The back of the avatar exploded, inches from my face, showering me with the same pinkish mix of fake blood and coolant I’d seen erupting from Belling—I wondered how much longer they’d bother putting in the fake gore, the layer of blood and tissue designed to fool assholes like me into buying the Droids as real people; one of these days, probably tomorrow, everyone in the fucking System was going to be an avatar, and what would be the point?

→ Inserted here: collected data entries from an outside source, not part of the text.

(** The session on the seven events: as it is opened, and after "next"
    was pressed twice. *)
Definition firstEmbed : Embed :=
  match generateEmbed (criteria "" "" "" "" "") sevenParsed 0 with
  | inr embed => embed
  | inl _ => {| color := ""; title := ""; fields := [] |}
  end.

Definition firstPage : Session := openSession firstEmbed sevenEvents.


(** The same with the edits in view: "next", the edit answered, "next", the
    edit answered. *)
Definition nextAnswered (l : Live) : Live :=
  (answer (press (criteria "" "" "" "" "") sevenParsed "next" l).1).1.

Definition lastPageLive : Live := nextAnswered (nextAnswered (quiet firstPage)).



(** A world where everything works and the provider lists [events]. *)
Definition fineWorld (events : list Raw.event) : World :=
  {| connects := true; tokenSaved := true; consents := true;
     consentCredentials := true; credentialsRead := true;
     tokenWritten := true;
     listing := Some (Some events); upserts := fun _ => true |}.

(** * Properties *)

(** ** The primitives *)

#[local] Arguments String.append !_ _ /.

Lemma append_empty_r (s : string) : s +:+ "" = s.
Proof. induction s as [|c s IH]; simpl; [done | by rewrite IH]. Qed.

Lemma append_assoc (s t u : string) : (s +:+ t) +:+ u = s +:+ t +:+ u.
Proof. induction s as [|c s IH]; simpl; [done | by rewrite IH]. Qed.

Lemma ascii_eqb_true (x y : ascii) : Ascii.eqb x y = true ↔ x = y.
Proof. apply Ascii.eqb_eq. Qed.

Lemma startsWith_append (p s : string) : startsWith p (p +:+ s) = true.
Proof.
  induction p as [|c p IH]; simpl; [done |].
  by rewrite Ascii.eqb_refl.
Qed.

Lemma startsWith_inv (p s : string) :
  startsWith p s = true → ∃ r, s = p +:+ r.
Proof.
  revert s. induction p as [|c p IH]; intros s H; simpl in *.
  - by exists s.
  - destruct s as [|d s]; [done |].
    destruct (Ascii.eqb c d) eqn:E; [| done].
    apply ascii_eqb_true in E as ->.
    destruct (IH _ H) as [r ->]. by exists r.
Qed.

Lemma includes_cons (n : string) (c : ascii) (s : string) :
  includes n s = true → includes n (String c s) = true.
Proof. intros H. simpl. rewrite H. apply orb_true_r. Qed.

Lemma includes_startsWith (n s : string) :
  startsWith n s = true → includes n s = true.
Proof. intros H. destruct s; simpl; by rewrite H. Qed.

Lemma includes_append (n pre post : string) :
  includes n (pre +:+ n +:+ post) = true.
Proof.
  induction pre as [|c pre IH].
  - change ("" +:+ n +:+ post) with (n +:+ post).
    apply includes_startsWith, startsWith_append.
  - change (String c pre +:+ n +:+ post) with (String c (pre +:+ n +:+ post)).
    by apply includes_cons.
Qed.

Lemma includes_inv (n s : string) :
  includes n s = true → ∃ pre post, s = pre +:+ n +:+ post.
Proof.
  induction s as [|c s IH]; simpl; intros H.
  - rewrite orb_false_r in H. apply startsWith_inv in H as [r ->].
    by exists "", r.
  - apply orb_true_iff in H as [H | H].
    + apply startsWith_inv in H as [r ->]. by exists "", r.
    + destruct (IH H) as (pre & post & ->). by exists (String c pre), post.
Qed.

Lemma includes_spec (n s : string) :
  includes n s = true ↔ ∃ pre post, s = pre +:+ n +:+ post.
Proof.
  split; [apply includes_inv |].
  intros (pre & post & ->). apply includes_append.
Qed.

(** A string that contains [n] contains every part of [n]. *)
Lemma includes_trans (n m s : string) :
  includes n m = true → includes m s = true → includes n s = true.
Proof.
  rewrite !includes_spec.
  intros (p1 & q1 & ->) (p2 & q2 & ->).
  exists (p2 +:+ p1), (q1 +:+ q2). by rewrite !append_assoc.
Qed.

Lemma includes_nonEmpty (n s : string) :
  nonEmpty n = true → includes n s = true → nonEmpty s = true.
Proof.
  intros Hn (pre & post & ->)%includes_inv.
  destruct pre; [| done]. destruct n; done.
Qed.

Lemma stripPrefix_spec (p s r : string) :
  stripPrefix p s = Some r ↔ s = p +:+ r.
Proof.
  revert s. induction p as [|c p IH]; intros s; simpl.
  - split; [by intros [= ->] | by intros ->].
  - destruct s as [|d s]; [split; done |].
    destruct (Ascii.eqb c d) eqn:E.
    + apply ascii_eqb_true in E as ->. rewrite IH.
      split; [by intros -> | by intros [= ->]].
    + split; [done |]. intros [= -> _]. by rewrite Ascii.eqb_refl in E.
Qed.

Lemma toLowerCase_append (s t : string) :
  toLowerCase (s +:+ t) = toLowerCase s +:+ toLowerCase t.
Proof. induction s as [|c s IH]; simpl; [done | by rewrite IH]. Qed.

Lemma nonEmpty_toLowerCase (s : string) :
  nonEmpty (toLowerCase s) = nonEmpty s.
Proof. by destruct s. Qed.

Lemma nonEmpty_true (s : string) : nonEmpty s = true ↔ s ≠ "".
Proof. destruct s; simpl; split; done. Qed.

(** Lower-casing keeps the white-space class of a character. *)
Lemma isWhite_lowerChar (c : ascii) : isWhite (lowerChar c) = isWhite c.
Proof. by destruct c as [[] [] [] [] [] [] [] []]. Qed.

(** *** [split]: the parts are pieces of the string *)

Lemma split_not_nil (sep : ascii) (s : string) : split sep s ≠ [].
Proof.
  destruct s as [|c s]; simpl; [done |].
  destruct (Ascii.eqb c sep); [done |]. by destruct (split sep s).
Qed.

Lemma split_head (sep : ascii) (s h : string) (t : list string) :
  split sep s = h :: t → ∃ r, s = h +:+ r.
Proof.
  revert h t. induction s as [|c s IH]; intros h t; simpl.
  - intros [= <- <-]. by exists "".
  - destruct (Ascii.eqb c sep).
    + intros [= <- <-]. by exists (String c s).
    + destruct (split sep s) as [|h' t'] eqn:E.
      * by destruct (split_not_nil sep s).
      * intros [= <- <-]. destruct (IH _ _ eq_refl) as [r ->]. by exists r.
Qed.

(** *** [trim]: what is removed is white space at the two ends *)

Lemma trimStart_suffix (s : string) : ∃ pre, s = pre +:+ trimStart s.
Proof.
  induction s as [|c s [pre IH]]; simpl; [by exists "" |].
  destruct (isWhite c); [| by exists ""].
  exists (String c pre). simpl. by rewrite <- IH.
Qed.

Lemma trimEnd_prefix (s : string) : ∃ post, s = trimEnd s +:+ post.
Proof.
  induction s as [|c s [post IH]]; simpl; [by exists "" |].
  destruct (trimEnd s) as [|d t] eqn:E.
  - destruct (isWhite c); [by exists (String c s) |].
    exists post. simpl. by rewrite IH at 1.
  - exists post. simpl. by rewrite IH at 1.
Qed.

Lemma trim_part (s : string) : ∃ pre post, s = pre +:+ trim s +:+ post.
Proof.
  destruct (trimStart_suffix s) as [pre Hpre].
  destruct (trimEnd_prefix (trimStart s)) as [post Hpost].
  exists pre, post. unfold trim. by rewrite <- Hpost.
Qed.

Lemma startsWith_trimEnd (n s : string) :
  noWhite n = true → startsWith n (trimEnd s) = startsWith n s.
Proof.
  revert n. induction s as [|c s IH]; intros n Hn; [done |].
  destruct n as [|a n]; [by destruct (trimEnd (String c s)) |].
  simpl in Hn. apply andb_true_iff in Hn as [Ha Hn].
  specialize (IH n Hn). simpl.
  destruct (trimEnd s) as [|d t] eqn:E.
  - destruct (isWhite c) eqn:Hc; simpl.
    + destruct (Ascii.eqb a c) eqn:Hac; [| done].
      apply ascii_eqb_true in Hac as ->. by rewrite Hc in Ha.
    + by rewrite <- IH.
  - simpl. by rewrite <- IH.
Qed.

Lemma includes_trimEnd (n s : string) :
  nonEmpty n = true → noWhite n = true →
  includes n (trimEnd s) = includes n s.
Proof.
  intros Hne Hn. induction s as [|c s IH]; [done |].
  assert (Hs := startsWith_trimEnd n (String c s) Hn).
  change (includes n (String c s))
    with (startsWith n (String c s) || includes n s).
  rewrite <- Hs, <- IH. simpl.
  destruct (trimEnd s) as [|d t] eqn:E; [| done].
  destruct (isWhite c); simpl; [| done].
  destruct n; [done |]. done.
Qed.

Lemma includes_trimStart (n s : string) :
  nonEmpty n = true → noWhite n = true →
  includes n (trimStart s) = includes n s.
Proof.
  intros Hne Hn. induction s as [|c s IH]; [done |].
  simpl. destruct (isWhite c) eqn:Hc; [| done].
  rewrite IH. destruct n as [|a n]; [done |].
  simpl in Hn. apply andb_true_iff in Hn as [Ha _].
  cbn [startsWith].
  destruct (Ascii.eqb a c) eqn:Hac; [| done].
  apply ascii_eqb_true in Hac as ->. by rewrite Hc in Ha.
Qed.

Lemma includes_trim (n s : string) :
  nonEmpty n = true → noWhite n = true →
  includes n (trim s) = includes n s.
Proof.
  intros Hne Hn. unfold trim.
  by rewrite includes_trimEnd, includes_trimStart.
Qed.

He flopped once under me and then went still, a thick, warm pool of white coolant spilling out beneath us. Something like an ice pick traveled through my head, making me flinch and twitch, the pain rising until I couldn’t bear it anymore. I tried to put my hands on my head to contain the swelling, but my left arm refused to move, just hanging limp and suddenly numb by my side. Then Michaleen started to laugh, and it was strange, because everything seemed to be moving in slow motion, taking decades to get to me while I hummed along, but when he started to speak in Mara’s hoarse, high-pitched voice, I had no trouble understanding him.
“Shit, this is unpleasant,” he spluttered, gouts of coolant drooling from his mouth. Then he focused on me. “You’re not dead. Ain’t that fucking bullshit, huh? Damn military tech’s as bad as the Pigs. Half the shit don’t work.”
I tried to say something back at him, but my mouth just moved in an odd way I didn’t understand. My face felt heavy and numb.
“You gonna shoot me again? Funny thing is, Avery, tomorrow I’m gonna wake up
somewhere
, y’know? And you’re not.”
The whole room suddenly twisted under us, the floor moving like rubber before settling again. The persistent groan of the building got louder.
I was shaking, heart pounding. Everything still seemed to be happening slowly, and my ruined hand didn’t bother me at all. I pushed myself up onto my knees and then tried to get up onto my feet. My left leg didn’t want to take my weight, and I staggered backward a few steps before finding the right distribution and getting stable. I dragged myself back toward the avatar, beat to hell and still grinning at me, Michaleen’s ancient mind inside the girl’s head.
“Ah, shit, I’ve pissed him off now,” Michaleen cackled as I limped toward him. “You ain’t looking so good, Avery. Maybe the revenge business isn’t good for you, eh? You should stick to doing my dirty work for me. It suits ya.”
I leaned down and with my good hand I took hold of the avatar’s coat. Blood pounding in my temples and static electricity sizzling under my skin, lifting the avatar was easy, my back popping and a searing line of distant pain shooting down into my legs as I jerked it up off the floor. Turning, I started walking toward the smashed-in windows, dragging Michaleen’s avatar behind me.
Outside, more of the city was burning, and the sky was filled with the shimmering lights of hovers. Tracers still seared up from the ground into the sky, and off in the distance a hover was crashing slowly, flames outlining it against the night. It looked like a cloud of fire just drifting lazily toward the ground. The floor shook again as I arrived at the edge of the window frame, shattered glass crunching under my feet. Wind, damp and heavy, pushed in at me, dark gray smoke trailing in behind it and slithering to the floor.
With a jerk, I tossed the avatar at the floor, where it landed awkwardly and slid a few inches to rest up against the lip of the window frame right above the floor. Mara’s face grinned at me, the flap of torn skin making it look like it had two mouths beaming at me.
“Sure you don’t wanna stuff me in a bag and carry me around? ” Michaleen squawked as I leaned down and took hold of one thin leg with my working hand. “For company? You’re a lonely guy, Avery.”
I wanted to say something back, to say,
I got enough fucking demons whispering in my ear
. I wanted to promise him that I was going to find him, the
real
him, and then we could have a little chat. I moved my mouth, but it was like the muscles had been disconnected, and nothing manifested. So I just took hold of the avatar’s leg and lurched forward, Michaleen’s laughter—Mara’s laughter—bubbling up from below as I flipped the avatar over and rolled it out of the window.
Glancing down, Mara’s upturned face was swallowed by the darkness immediately, the sound of her digital laughter cut off as if the dark were a solid barrier between us.